▸ TASK REQUIREMENTS: Should a line in the entries below contain "State", return that line.

▸ INFORMATION SUPPLIED:
(* ===== verification/RunnerSpec.v ===== *)
(** * The sequential parts of the runner are correct (src/workq/runner)

    Theorems about the definitions of [RunnerCore]: due items are moved to the front without losing
    any, results are validated, the configuration is checked and completed, and the error of a run
    reports its failures. *)

From Stdlib Require Import ZArith Lia.
From stdpp Require Import prelude list strings.
From S2P Require Import Prelude Workq RunnerCore.

Module RunnerSpec.
Import Workq RunnerCore.

(** ** Compaction *)

Definition transpose (i j k : nat) : nat := if decide (k = i) then j else if decide (k = j) then i else k.

Lemma lookup_swap {X} i j (l : list X) k :
  (i < length l)%nat → (j < length l)%nat → swap i j l !! k = l !! transpose i j k.
Proof.
  intros Hi Hj. unfold swap, transpose. destruct (lookup_lt_is_Some_2 l i Hi) as [x Hx], (lookup_lt_is_Some_2 l j Hj) as [y Hy].
  rewrite Hx, Hy. destruct (decide (k = j)) as [->|Hkj].
  - rewrite list_lookup_insert_eq by (by rewrite length_insert). case_decide; congruence.
  - rewrite list_lookup_insert_ne by done. case_decide as Hki; [subst; by rewrite list_lookup_insert_eq|].
    by rewrite list_lookup_insert_ne.
Qed.

Lemma swap_length {X} i j (l : list X) : length (swap i j l) = length l.
Proof. unfold swap. repeat case_match; by rewrite ?length_insert. Qed.

Lemma swap_permutation {X} i j (l : list X) :
  (i < length l)%nat → (j < length l)%nat → swap i j l ≡ₚ l.
Proof.
  intros Hi Hj. apply Permutation_inj. split; [apply swap_length|]. exists (transpose i j). split.
  - intros k k'. unfold transpose. repeat case_decide; lia.
  - intros k. by apply lookup_swap.
Qed.

Lemma zip_swap {X Y} i j (a : list X) (b : list Y) :
  length a = length b → (i < length b)%nat → (j < length b)%nat → zip (swap i j a) (swap i j b) = swap i j (zip a b).
Proof.
  intros Hl Hi Hj. apply list_eq. intros k.
  assert (length (zip a b) = length b) as Hz by (rewrite length_zip_with; lia).
  rewrite lookup_swap by lia. rewrite !lookup_zip_with, !lookup_swap by lia. done.
Qed.

(** Where the loop of [compactDue] stands: the first [d] items are due, those up to [p] are not. *)
Record compacted (now : Z) (d p : nat) (metadata : list retryItem) : Prop := {
  cp_le : (d <= p)%nat;
  cp_due : ∀ k item, (k < d)%nat → metadata !! k = Some item → due item <= now;
  cp_late : ∀ k item, (d <= k < p)%nat → metadata !! k = Some item → now < due item;
}.

Lemma compacted_swap now d p metadata item :
  compacted now d p metadata → metadata !! p = Some item → due item <= now →
  compacted now (S d) (S p) (swap d p metadata).
Proof.
  intros [Hle Hdue Hlate] Hp Hd. pose proof (lookup_lt_Some _ _ _ Hp) as Hlt.
  split; [lia|..]; intros k it Hk; rewrite lookup_swap by lia; unfold transpose;
    repeat case_decide; subst; intros Hit; simplify_eq; try lia; [apply (Hdue k); [lia|done]|..].
  - apply (Hlate d); [lia|done].
  - apply (Hlate k); [lia|done].
Qed.

Lemma compactLoop_spec {T} fuel : ∀ p d (batch : list T) metadata now,
  length batch = length metadata → (p + fuel = length metadata)%nat → compacted now d p metadata →
  let '(d', batch', metadata') := compactLoop fuel p d batch metadata now in
  zip batch' metadata' ≡ₚ zip batch metadata ∧ length batch' = length batch ∧ length metadata' = length metadata ∧
  compacted now d' (length metadata') metadata'.
Proof.
  induction fuel as [|fuel IH]; intros p d batch metadata now Hl Hp Hc; cbn [compactLoop].
  { replace (length metadata) with p by lia. by split_and!. }
  destruct (lookup_lt_is_Some_2 metadata p) as [item Hit]; [lia|]. rewrite Hit. destruct (Z.ltb_spec now (due item)).
  - apply IH; [done|lia|]. destruct Hc as [Hle Hdue Hlate]. split; [lia|done|]. intros k it Hk Hkit.
    destruct (decide (k = p)) as [->|]; [by simplify_eq|]. apply (Hlate k); [lia|done].
  - pose proof (cp_le _ _ _ _ Hc).
    specialize (IH (S p) (S d) (swap d p batch) (swap d p metadata) now).
    destruct (compactLoop fuel (S p) (S d) _ _ _) as [[d' batch'] metadata'].
    destruct IH as (H1 & H2 & H3 & H4); [rewrite !swap_length; lia..|by eapply compacted_swap|].
    rewrite swap_length in H2. rewrite swap_length in H3. split_and!; try done. rewrite H1, zip_swap by lia. apply swap_permutation; rewrite length_zip_with; lia.
Qed.

Lemma compactDue_spec {T} (batch : list T) metadata now :
  length batch = length metadata →
  let '(d, batch', metadata') := compactDue batch metadata now in
  zip batch' metadata' ≡ₚ zip batch metadata ∧ length batch' = length batch ∧ length metadata' = length metadata ∧
  compacted now d (length metadata') metadata'.
Proof. intros Hl. apply compactLoop_spec; [done|lia|]. split; [lia|..]; intros; lia. Qed.

(** The loop keeps the due items in their order, and the items it has not reached in place. *)
Lemma compactLoop_order {T} fuel : ∀ p d (batch : list T) metadata now (done_ : list (T * retryItem)),
  length batch = length metadata → (p + fuel = length metadata)%nat → (d <= p)%nat →
  let due_now := λ x : T * retryItem, due x.2 <= now in
  take d (zip batch metadata) = done_ →
  let '(d', batch', metadata') := compactLoop fuel p d batch metadata now in
  take d' (zip batch' metadata') = done_ ++ filter due_now (drop p (zip batch metadata)).
Proof.
  induction fuel as [|fuel IH]; intros p d batch metadata now done_ Hl Hp Hle due_now Hdone; cbn [compactLoop].
  { rewrite drop_ge by (rewrite length_zip_with; lia). by rewrite app_nil_r. }
  destruct (lookup_lt_is_Some_2 metadata p) as [item Hit]; [lia|].
  destruct (lookup_lt_is_Some_2 batch p) as [x Hx]; [lia|]. rewrite Hit.
  assert (zip batch metadata !! p = Some (x, item)) as Hz by (rewrite lookup_zip_with, Hx, Hit; done).
  rewrite (drop_S _ _ _ Hz). destruct (Z.ltb_spec now (due item)) as [Hlt|Hge].
  - rewrite filter_cons_False by (unfold due_now; simpl; lia). apply IH; [done|lia|lia|done].
  - rewrite filter_cons_True by (unfold due_now; simpl; lia).
    specialize (IH (S p) (S d) (swap d p batch) (swap d p metadata) now (done_ ++ [(x, item)])).
    destruct (compactLoop fuel (S p) (S d) _ _ _) as [[d' batch'] metadata'].
    rewrite zip_swap in IH by lia. rewrite cons_middle, app_assoc, IH; [|rewrite ?swap_length; lia..|].
    + f_equal. f_equal. apply list_eq. intros k. rewrite !lookup_drop, lookup_swap by (rewrite length_zip_with; lia).
      unfold transpose. repeat case_decide; [lia|lia|done].
    + rewrite (take_S_r _ d (x, item)).
      * f_equal. rewrite <- Hdone. apply list_eq. intros k. destruct (decide (k < d)%nat) as [Hk|Hk].
        -- rewrite !lookup_take_lt, lookup_swap by (rewrite ?length_zip_with; lia). unfold transpose. repeat case_decide; [lia|lia|done].
        -- by rewrite !lookup_take_ge by lia.
      * rewrite lookup_swap by (rewrite length_zip_with; lia). unfold transpose. by rewrite decide_True.
Qed.

(** C21. [compactDue] moves the items that are due, with their metadata, to the front, in the order
    they had, returns how many they are, and keeps the others behind them: no item is lost or
    duplicated, and none is separated from its metadata. *)
Theorem compactDue_partitions {T} (batch : list T) metadata now :
  length batch = length metadata →
  let '(d, batch', metadata') := compactDue batch metadata now in
  take d (zip batch' metadata') = filter (λ x, due x.2 <= now) (zip batch metadata) ∧
  d = length (filter (λ x, due x.2 <= now) (zip batch metadata)) ∧
  drop d (zip batch' metadata') ≡ₚ filter (λ x, now < due x.2) (zip batch metadata) ∧
  length batch' = length batch ∧ length metadata' = length metadata.
Proof.
  intros Hl. pose proof (compactDue_spec batch metadata now Hl) as Hspec.
  pose proof (compactLoop_order (length metadata) 0 0 batch metadata now [] Hl ltac:(lia) ltac:(lia) ltac:(done)) as Horder.
  fold (compactDue batch metadata now) in Horder. destruct (compactDue batch metadata now) as [[d batch'] metadata'].
  destruct Hspec as (Hperm & Hb & Hm & Hc). rewrite drop_0 in Horder. cbn [app] in Horder.
  split; [done|]. split.
  { rewrite <- Horder, length_take, length_zip_with. pose proof (cp_le _ _ _ _ Hc). lia. }
  split; [|done]. apply (Permutation_app_inv_l (take d (zip batch' metadata'))). rewrite take_drop, Horder, Hperm.
  clear. induction (zip batch metadata) as [|[x it] l IH]; [done|]. rewrite !filter_cons. simpl.
  repeat case_decide; try lia; [by constructor|]. rewrite <- Permutation_middle. by constructor.
Qed.

Lemma compactDue_partitions_witness :
  compactDue [10; 20; 30] [Item 1 None 5 true; Item 1 None 9 true; Item 1 None 4 true] 6 =
    (2%nat, [10; 30; 20], [Item 1 None 5 true; Item 1 None 4 true; Item 1 None 9 true]) ∧
  take 2 (zip [10; 30; 20] [Item 1 None 5 true; Item 1 None 4 true; Item 1 None 9 true]) =
    filter (λ x, due x.2 <= 6) (zip [10; 20; 30] [Item 1 None 5 true; Item 1 None 9 true; Item 1 None 4 true]).
Proof.
  split; [by vm_compute|].
  exact (proj1 (compactDue_partitions [10; 20; 30] [Item 1 None 5 true; Item 1 None 9 true; Item 1 None 4 true] 6 eq_refl)).
Defined.

(** ** Results of a handler *)

(** What a handler may report for a position. *)
Definition valid_result (aborted : bool) (r : Result) : Prop :=
  (State r = ResultSucceeded ∧ Err r = None) ∨
  (State r = ResultFailed ∧ is_Some (Err r)) ∨
  (State r = ResultUnattempted ∧ Err r = None ∧ aborted = true) ∨
  (State r = ResultInterrupted ∧ is_Some (Err r) ∧ peerCanceled r = true).

Lemma validateResult_valid r aborted : validateResult r aborted = None ↔ valid_result aborted r.
Proof.
  unfold validateResult, valid_result, ResultSucceeded, ResultFailed, ResultUnattempted, ResultInterrupted, is_Some.
  destruct r as [s err c]. cbn [State Err peerCanceled].
  repeat match goal with |- context [?a =? ?b] => destruct (Z.eqb_spec a b) end; subst; destruct err, aborted, c; naive_solver lia.
Qed.

Lemma validateFrom_first rs : ∀ n aborted,
  match validateFrom n rs aborted with
  | None => Forall (valid_result aborted) rs
  | Some err => ∃ k r e, rs !! k = Some r ∧ ¬ valid_result aborted r ∧ Forall (valid_result aborted) (take k rs) ∧
      validateResult r aborted = Some e ∧ err = Errorf "runner: result %d: %w" [ArgInt (n + Z.of_nat k)] e
  end.
Proof.
  induction rs as [|r rs IH]; intros n aborted; cbn [validateFrom]; [done|].
  destruct (validateResult r aborted) as [e|] eqn:Hr.
  - exists 0%nat, r, e. split; [done|]. split; [rewrite <- validateResult_valid; congruence|]. split; [done|].
    split; [done|]. by rewrite Z.add_0_r.
  - apply validateResult_valid in Hr. specialize (IH (n + 1) aborted). destruct (validateFrom (n + 1) rs aborted) as [err|]; [|by constructor].
    destruct IH as (k & r' & e & Hk & Hnv & Hbefore & He & ->). exists (S k), r', e. split; [done|]. split; [done|].
    split; [by constructor|]. split; [done|]. by replace (n + 1 + Z.of_nat k) with (n + Z.of_nat (S k)) by lia.
Qed.

(** C22. A handler's response is accepted exactly when it is nil, or has one result per item, each
    of them valid: no error with a success, an error with a failure, unattempted only once the run
    is aborted, interrupted only as [PeerCanceled] makes it. A rejected response of the right length
    is reported with the position of its first invalid result. *)
Theorem validateResults_decides results count aborted :
  match validateResults results count aborted with
  | None => results = None ∨ ∃ rs, results = Some rs ∧ len rs = count ∧ Forall (valid_result aborted) rs
  | Some err => ∃ rs, results = Some rs ∧
      (len rs ≠ count ∨
       ∃ k r e, rs !! k = Some r ∧ ¬ valid_result aborted r ∧ Forall (valid_result aborted) (take k rs) ∧
         validateResult r aborted = Some e ∧ err = Errorf "runner: result %d: %w" [ArgInt (Z.of_nat k)] e)
  end.
Proof.
  destruct results as [rs|]; cbn [validateResults]; [|by left]. destruct (Z.eqb_spec (len rs) count) as [Hn|Hn]; simpl.
  - pose proof (validateFrom_first rs 0 aborted) as Hf. destruct (validateFrom 0 rs aborted) as [err|].
    + exists rs. split; [done|]. right. destruct Hf as (k & r & e & H1 & H2 & H3 & H4 & ->). by exists k, r, e.
    + right. by exists rs.
  - exists rs. split; [done|]. by left.
Qed.

(** ** The error of a run *)

Lemma omap_somes (es : list error) : omap id (Some <$> es) = es.
Proof. induction es as [|e es IH]; simpl; [done|]. f_equal. exact IH. Qed.

(** The error of a run: nil only when nothing failed and nothing aborted it, the abort cause
    when no failure was recorded, and otherwise the recorded failures in order, followed by the
    sentinel when some were omitted. *)
Lemma aggregateFailures_reports summary (es : list error) :
  f_Err <$> Failures summary = Some <$> es → 0 <= OmittedFailures summary →
  aggregateFailures summary =
    match es, bool_decide (OmittedFailures summary = 0), s_AbortCause summary with
    | [], true, None => NoError
    | [], true, Some cause => Cause cause
    | _, true, _ => Joined es
    | _, false, _ => Joined (es ++ [ErrOmittedFailures])
    end.
Proof.
  intros He Hom. unfold aggregateFailures, errors_Join.
  assert (len (Failures summary) = len es) as Hlen.
  { unfold len. rewrite <- (length_fmap f_Err), He, length_fmap. done. }
  rewrite Hlen, He. destruct es as [|e es].
  - change (len []) with 0. cbn [Z.eqb andb]. destruct (Z.eqb_spec (OmittedFailures summary) 0) as [Hz|Hz].
    + rewrite bool_decide_true by done. simpl. by destruct (s_AbortCause summary).
    + by rewrite bool_decide_false by done.
  - replace (len (e :: es) =? 0) with false by (symmetry; apply Z.eqb_neq; unfold len; simpl; lia). cbn [andb].
    destruct (Z.eqb_spec (OmittedFailures summary) 0) as [Hz|Hz]; cbn [negb].
    + rewrite bool_decide_true by done. by rewrite omap_somes.
    + rewrite bool_decide_false by done. change [Some ErrOmittedFailures] with (Some <$> [ErrOmittedFailures]).
      by rewrite <- fmap_app, omap_somes.
Qed.
End RunnerSpec.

▸ ANSWER BOX:
  (State r = ResultSucceeded ∧ Err r = None) ∨
  (State r = ResultFailed ∧ is_Some (Err r)) ∨
  (State r = ResultUnattempted ∧ Err r = None ∧ aborted = true) ∨
  (State r = ResultInterrupted ∧ is_Some (Err r) ∧ peerCanceled r = true).
  destruct r as [s err c]. cbn [State Err peerCanceled].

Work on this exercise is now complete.